步骤2：将含有量子点的无血清培养液洗出，磷酸盐缓冲液清洗，然后更换成含胎牛血清的培养基。

进一步，量子点为磷化铟/硫化锌荧光量子点。

进一步，步骤1中量子点按10nM的浓度稀释到无血清培养基中；细胞培养箱内37℃，5％CO₂，孵育时间2小时。

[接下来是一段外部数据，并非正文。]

(** One staged file. *)
Definition stagedStatus : StatusSummary :=
  mkStatus "master" [] [] [] [] [] ["package.json"] 0.

(** After a version bump: one modified file. *)
Definition bumpedStatus : StatusSummary :=
  mkStatus "master" [] [] [] ["package.json"] [] [] 0.

(** After a hook that only removed a file. *)
Definition deletedStatus : StatusSummary :=
  mkStatus "master" [] [] ["LEGACY.md"] [] [] [] 0.

Definition unknownRevisionError : JsError :=
  Error "fatal: ambiguous argument: unknown revision or path not in the working tree.".

(** A repository whose first [status] is [first] and whose later ones are
    [later]; the release branch does not exist; [pushed] is the outcome of
    [git push]. *)
Definition git (first later : StatusSummary) (pushed : Promise unit)
  : SimpleGit :=
  mkSimpleGit
    (Resolved true)
    (fun n => match n with O => Resolved first | S _ => Resolved later end)
    (fun _ => Rejected unknownRevisionError)
    (fun _ => Resolved tt)
    (fun _ _ => Resolved tt)
    (fun _ _ _ => pushed).

(** A repository in which the release branch already exists. *)
Definition gitWithBranch : SimpleGit :=
  mkSimpleGit
    (Resolved true)
    (fun _ => Resolved cleanStatus)
    (fun _ => Resolved "3f2a9c1")
    (fun _ => Resolved tt)
    (fun _ _ => Resolved tt)
    (fun _ _ _ => Resolved tt).

Definition configuration : Config.Configuration :=
  Config.mkConfiguration (Config.mkGithubGlobalConfig "getsentry" "craft")
    None None None.

(** No release exists yet on GitHub; [created] is the answer of
    [createRelease]. *)
Definition octokit (created : Promise GithubRelease) : Github :=
  mkGithub
    (fun _ _ _ => Rejected Sample.notFound)
    (fun _ _ _ _ => Rejected Sample.notFound)
    (fun _ => created)
    (fun _ => Resolved tt).

(** GitHub already has release 7 for every tag. *)
Definition octokitWithRelease : Github :=
  mkGithub
    (fun _ _ tag => Resolved (mkRelease 7 tag "https://uploads.github.com/7"))
    (fun _ _ _ _ => Rejected Sample.notFound)
    (fun p => Resolved (mkRelease 8 (cr_tag_name p) "https://uploads.github.com/8"))
    (fun _ => Resolved tt).

Definition env (g : SimpleGit) (gh : Github) : Env :=
  mkEnv
    (<["GITHUB_API_TOKEN" := "token"]> ∅)
    (Resolved configuration)
    "/work/craft"
    (fun _ p => p)
    (fun p => p)
    (fun _ => true)
    (fun _ => Resolved "")
    (fun _ => Resolved 1024%Z)
    (fun _ _ => None)
    (fun _ => [])
    (fun s => s)
    (fun _ => false)
    (fun _ _ _ => Resolved tt)
    (fun _ => Resolved tt)
    (fun _ _ => Resolved "master")
    (fun _ => g)
    gh.

Definition argv : Release.ReleaseOptions :=
  Release.mkReleaseOptions "1.2.0" false false false false.

Definition githubTarget (gh : Github) : GithubTarget.GithubTarget :=
  GithubTarget.mkGithubTarget Sample.plainTarget
    (GithubTarget.mkGithubTargetConfig "getsentry" "craft" None "" true)
    gh.

End SampleRelease.

(** ** Judgements about computations *)

(** [inMode mode d]: the dry-run flag [d] is the one [mode] asks for, if it
    asks for one. *)
Definition inMode (mode : option bool) (d : bool) : Prop :=
  match mode with
  | Some b => d = b
  | None => True
  end.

进一步，步骤2中磷酸盐缓冲液清洗3遍；更换的培养基含10％胎牛血清。

本发明的有益效果是能够简单、快速地完成示踪剂对于干细胞的标记。

附图说明

图1是量子点-蛋白冕复合物阻止细胞对于量子点的胞吞示意图。

图中，1.量子点，2.细胞，3.血清中的蛋白成分，4.量子点-蛋白冕复合物。

具体实施方式

下面结合具体实施方式对本发明进行详细说明。

本发明方法步骤如下：

步骤1：将磷化铟/硫化锌荧光量子点按10nM的浓度稀释到无血清培养基中，在细胞培养箱(37℃5％CO₂)内孵育2h。

步骤2：将含有磷化铟/硫化锌荧光量子点的无血清培养液洗出，磷酸盐缓冲液(PBS)清洗3遍，更换成含10％胎牛血清(FBS)的培养基。